Дальние горы в фиолетовых складках, будто шкура дракона, ближние горы в охристых львиных шкурах, тоже свободно-складчатых… Слышно стало журчание воды по камням, вот над нами пролетел орел-змееяд. И джип стал взбираться.
Грунтовка вилась все выше, и на хребтах засверкали снега. Двигатель упорно и мерно шумел, рычал, выжимал метры. Внезапно машина встала.
А просто мы влезли на перевал. Вот и все. И вышли из джипа. Далеко внизу, перед нами, лежит долина реки Барахудзир – и грунтовка так же круто, чуть не отвесно, вьется вниз, к реке.
У нагретых боков скал, вокруг дороги, Маргарита Буш исполняет танец погони за бабочками-сатири-дами – медлительными, застенчиво-бархатными, с карими глазами на шоколадных крыльях. Уши закладывает от высоты, в поднебесье ходит беркут. И Лика стоит рядом. Почему? Обычно она держится ближе к Ритику… 1746 м над морем.
– Салямет цисбе, – мимо верхами проезжают мужчина и мальчик.
И мы садимся в машину, и она, подняв нос к небу, опять ползет к новому перевалу. Вот уже 1915. И беркут вровень с нами. Вершины в облаках.
Перевал 2000. Очень холодно. Внизу видны юрты пастухов, а мимо скот идет тысячными стадами. Лоша-ди, коровы, овцы. Полил холодный дождь. Она одевается, искоса взглядывая на меня: теплый свитер, еще что-то…
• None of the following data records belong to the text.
(** The characters of a decimal numeral: the digits and the sign. *)
Definition numeral_char (c : ascii) : bool :=
  let n := nat_of_ascii c in
  ((Nat.leb 48 n && Nat.leb n 57) || Nat.eqb n 45)%bool.

(** The persisted form of the identifiers of fetched records. *)
Definition persisted (ids : list Z) : list ident :=
  List.map (fun n => IdStr (Py.str_int n)) ids.

(** A computation only adds to the record of requests. *)
Definition grows {A : Type} (m : M A) : Prop :=
  forall s, exists rest, requests (snd (m s)) = (requests s ++ rest)%list.

(** The object once [view] has parsed the stored text [content]. *)
Definition loaded (s : State) (content : string) : State :=
  mkState (HackerNews.parse_item_ids content) (config_file s) (terminal s)
          (requests s).

(** The identifier a listing records for an item. *)
Definition id_of (item : Item) : ident := IdInt (item_id item).

(** The state after more calls of [click] and more requests. *)
Definition logged (s : State) (out : list click_call) (reqs : list ident)
  : State :=
  mkState (item_ids s) (config_file s) (terminal s ++ out) (requests s ++ reqs).

(** The text [save_item_ids] writes for a sequence of identifiers. *)
Definition saved_text (ids : list ident) : string :=
  ConfigParser.write
    [(HackerNews.CONFIG_SECTION,
      [(HackerNews.CONFIG_INDEX, PyList.str_list ids)])].


(** The parts of [print_comments] and [print_items], and the lists the
    traversal is stated with. *)
Section TraversalParts.

Variable env : Env.

(** The first half of [print_comments]: the node itself. *)
Definition visit (item : Item) (regex_query : string) (depth : Z) : M unit :=
  match text item with
  | Some _ =>
      print_comment <-
        (if Py.truthy regex_query then
           matched <- HackerNews.regex_match env item regex_query ;;
           if negb matched then ret false else ret true
         else ret true) ;;
      if print_comment : bool
      then HackerNews.print_formatted_comment env item depth
      else ret tt
  | None => ret tt
  end.

(** The body of the loop over the children. *)
Definition descend (fuel : nat) (regex_query : string)
           (comment_id : Z) (depth : Z) : M Z :=
  comment <- HackerNews.api_get_item env (IdInt comment_id) ;;
  let depth := depth + 1 in
  HackerNews.print_comments env fuel comment regex_query depth ;;;
  let depth := depth - 1 in
  ret depth.

Definition valid_query (q : string) : Prop :=
  Py.truthy q = true -> re_error env q = None.

Definition request_of (node : Item * Z) : ident := IdInt (item_id (fst node)).

Definition shown_of (q : string) (nodes : list (Item * Z)) : list click_call :=
  List.flat_map (rendering env) (List.filter (shown env q) nodes).

Definition well_signed (nodes : list (Item * Z)) : Prop :=
  Forall (fun node => signed (fst node)) nodes.

(** The loop of [print_items]. *)
Definition list_item (item_id : ident) (index : Z) : M Z :=
  item <- HackerNews.api_get_item env item_id ;;
  if HackerNews.has_title item then
    HackerNews.print_formatted_item env item index ;;;
    ret (index + 1)
  else ret index.

(** The second half of [view]: the item behind an identifier, then its
    comments or its page. *)
Definition open_item (fuel : nat) (comments_query : string)
           (comments : bool) (id : ident) : M unit :=
  item <- HackerNews.api_get_item env id ;;
  if comments then
    let comments_url :=
      HackerNews.URL_POST ++ Py.str_int (item_id item) in
    click_secho ("Fetching Comments from " ++ comments_url) true "blue" ;;;
    HackerNews.print_comments env fuel item comments_query 0
  else
    link <- str_plus (url item) ;;
    click_secho ("Opening " ++ link ++ "...") true "blue" ;;;
    HackerNews.print_url_contents env item.

(** The handler of [view]. *)
Definition report (e : exception) : M unit :=
  click_secho ("Error: " ++ exc_msg e) true "red".

End TraversalParts.

(** ** A small world for examples

    A remote source with three stories (the second without a title) and a
    comment tree under the first; a pattern is found where it occurs as a
    substring. *)

Module Demo.

Fixpoint occurs (pattern s : string) : bool :=
  (String.prefix pattern s
   || match s with
      | String _ s' => occurs pattern s'
      | EmptyString => false
      end)%bool.

(** The part of [scheme://host/path] between the slashes. *)
Fixpoint until_slash (s : string) : string :=
  match s with
  | String c s' =>
      if Ascii.eqb c "/" then EmptyString else String c (until_slash s')
  | EmptyString => EmptyString
  end.

Fixpoint host_of (s : string) : string :=
  match s with
  | String c s' =>
      if String.prefix "//" s then until_slash (Py.drop 1 s') else host_of s'
  | EmptyString => EmptyString
  end.

Definition clock : Z := 1000000 * 1000000.

Definition minutes_ago (m : Z) : date_time_arg :=
  DtDatetime (clock - m * 60 * 1000000).

Definition story42 : Item :=
  mkItem 42 (Some "alice") (Some "Show HN: A prover")
         (Some "http://www.example.com/a")
         (Some "root text") 120 (Some 3) (minutes_ago 90) (Some [100; 101]).

Definition untitled99 : Item :=
  mkItem 99 None None None None 0 None (minutes_ago 5) None.

Definition story7 : Item :=
  mkItem 7 (Some "bob") (Some "Ask HN: Tactics") None (Some "Which ones?")
         8 None (minutes_ago 30) None.

Definition story8 : Item :=
  mkItem 8 (Some "carol") (Some "Mirrors") (Some "http://www2.example.com/")
         None 1 (Some 0) (minutes_ago 1) None.

(** The tree A -> [B, C], B -> [D]. *)
Definition commentA : Item := story42.
Definition commentB : Item :=
  mkItem 100 (Some "bob") None None (Some "first reply") 0 None
         (minutes_ago 80) (Some [102]).
Definition commentC : Item :=
  mkItem 101 (Some "carol") None None (Some "second reply") 0 None
         (minutes_ago 70) None.
Definition commentD : Item :=
  mkItem 102 (Some "dave") None None (Some "nested reply") 0 None
         (minutes_ago 60) (Some []).

Definition treeA : tree :=
  Node commentA [Node commentB [Node commentD []]; Node commentC []].

Definition catalogue : list Item :=
  [story42; untitled99; story7; story8; commentB; commentC; commentD].

Definition key (id : ident) : string :=
  match id with
  | IdInt n => Py.str_int n
  | IdStr s => s
  end.

Fixpoint find_item (k : string) (l : list Item) : exception + Item :=
  match l with
  | [] => inl (Exc CollaboratorError ("no such item: " ++ k))
  | item :: l' =>
      if String.eqb (Py.str_int (item_id item)) k then inr item
      else find_item k l'
  end.

Definition env : Env :=
  mkEnv clock (fun t => t * 1000000)
        (fun id => find_item (key id) catalogue)
        (fun _ => None) occurs
        (fun markup => markup)
        (fun body initial _ => initial ++ body)
        (fun link => inr (host_of link))
        (fun link => link)
        (fun link => inr ("text of " ++ link))
        "/home/user".

End Demo.

(** ** Definitions for the properties of the class as a whole *)

(** [pattern in s], for strings. *)
Fixpoint occurs_in (pattern s : string) : bool :=
  (String.prefix pattern s
   || match s with
      | String _ s' => occurs_in pattern s'
      | EmptyString => false
      end)%bool.

(** A relation between the state before a computation and the state after
    it, held from every state. *)
Definition keeps {A : Type} (R : State -> State -> Prop) (m : M A) : Prop :=
  forall s, R s (snd (m s)).

(** The index and the configuration file are as they were. *)
Definition same_index (s s' : State) : Prop :=
  item_ids s' = item_ids s /\ config_file s' = config_file s.

(** The configuration file is as it was. *)
Definition same_file (s s' : State) : Prop :=
  config_file s' = config_file s.

(** What was written to the terminal and requested from the remote source
    is still there, with more after it. *)
Definition log_grows (s s' : State) : Prop :=
  (exists out, terminal s' = (terminal s ++ out)%list)
  /\ (exists reqs, requests s' = (requests s ++ reqs)%list).

(** The index has only been appended to. *)
Definition index_grows (s s' : State) : Prop :=
  exists ids, item_ids s' = (item_ids s ++ ids)%list.

(** The text of an identifier in the index. *)
Definition text_of (id : ident) : string :=
  match id with
  | IdInt n => Py.str_int n
  | IdStr s => s
  end.

(** An identifier that is an int or the decimal text of one. *)
Definition numeric (id : ident) : Prop :=
  match id with
  | IdInt _ => True
  | IdStr s => exists n, s = Py.str_int n
  end.

(** The line [view] writes for an exception. *)
Definition error_line (e : exception) : click_call :=
  Secho ("Error: " ++ exc_msg e) true "red".

(** The first line of a listing. *)
Definition heading_line (message : string) : click_call :=
  Secho (Py.nl ++ message ++ Py.nl) true "blue".

(** Whether one of the nodes carries a body. *)
Definition any_body (nodes : list (Item * Z)) : bool :=
  List.existsb (fun node => has_text (fst node)) nodes.

(** The nodes up to and including the first that carries a body. *)
Fixpoint up_to_first_body (nodes : list (Item * Z)) : list (Item * Z) :=
  match nodes with
  | [] => []
  | node :: nodes' =>
      if has_text (fst node) then [node] else node :: up_to_first_body nodes'
  end.

(** What a row shows for the link of an item. *)
Definition link_call (env : Env) (item : Item) : list click_call :=
  match url item with
  | Some link =>
      match netloc env link with
      | inr host => [Secho ("(" ++ re_sub_www host ++ ")") true "magenta"]
      | inl _ => []
      end
  | None => [Echo EmptyString]
  end.

(** More worlds for examples: a comment with a child the remote source
    does not have, a story without an author, a story without a body over
    three children, and engines that fail. *)

Module Worlds.

Definition link_story : Item :=
  mkItem 500 (Some "frank") (Some "A link") (Some "http://example.com/") None
         5 (Some 3) (Demo.minutes_ago 9) (Some [8; 101; 100]).

(** The first child has no body either, the second and the third have
    one. *)
Definition link_tree : tree :=
  Node link_story
       [Node Demo.story8 []; Node Demo.commentC [];
        Node Demo.commentB [Node Demo.commentD []]].

(** Its first child is served, its second is missing. *)
Definition orphaned : Item :=
  mkItem 300 (Some "erin") None None (Some "lost") 0 None
         (Demo.minutes_ago 3) (Some [100; 999; 101]).

Definition anonymous : Item :=
  mkItem 55 None (Some "Untold") None None 3 None (Demo.minutes_ago 4) None.

(** The pattern of a lone parenthesis does not compile; no page can be
    fetched. *)
Definition strict : Env :=
  mkEnv Demo.clock (fun t => t * 1000000)
        (fun id => Demo.find_item (Demo.key id) (anonymous :: Demo.catalogue))
        (fun q => if String.eqb q "("
                  then Some (Exc ReError "unbalanced parenthesis")
                  else None)
        Demo.occurs
        (fun markup => markup)
        (fun body initial _ => initial ++ body)
        (fun link => inr (Demo.host_of link))
        (fun link => link)
        (fun link => inl (Exc CollaboratorError "connection refused"))
        "/home/user".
Ну вот мы и спустились, спугнув с белой реки Барахудзир семь черных аистов. Какая узкая река! Какая быстрая! И они, таинственные и нежные саламандры, они где-то здесь, совсем рядом, под холодными блестящими от воды камнями… Они! И она! Какая полнота жизни! Какая будет охота!
Река здесь, в верховьях, журчит сетью тонких ручьев, стремительно несущихся обок главного русла. И я не выдержал – выскочил из джипа, выскочил чуть не на ходу, и побежал. И погрузил руки в ледяную воду, и перевернул красные камни, и увидел двух – чудесных, нежно-коричневых, скользких, желанных… И тут же упустил. Им удалось ускользнуть, обоим, ускользнуть от меня в зеленые тенета водяных трав, под белые кости лошадей и овец, очищенные орлами и брошенные в ручьи… Ускользнуть под красные камни…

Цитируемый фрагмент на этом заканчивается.